Records shown START

(* ===== verification/_CoqProject ===== *)
-Q . S2P
Prelude.v
GoStrings.v
Protocol.v
Config.v
Replication.v
ControlPlane.v
Controller.v
Worker.v
Assignors.v
Persist.v
Groups.v
Offsets.v
TcpTransport.v
StorageCodec.v
FileSystem.v
Storage.v
StorageLog.v
StorageRecovery.v
StorageDurability.v
StorageContract.v
Broker.v
Cluster.v
Handler.v
BrokerInvariant.v
Process.v
EndToEnd.v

Records shown END

What you have to do - Starting from the line that contains "StorageCodec.v", transcribe each line to the end of the records above. Please add nothing.

Answer box -
StorageCodec.v
FileSystem.v
Storage.v
StorageLog.v
StorageRecovery.v
StorageDurability.v
StorageContract.v
Broker.v
Cluster.v
Handler.v
BrokerInvariant.v
Process.v
EndToEnd.v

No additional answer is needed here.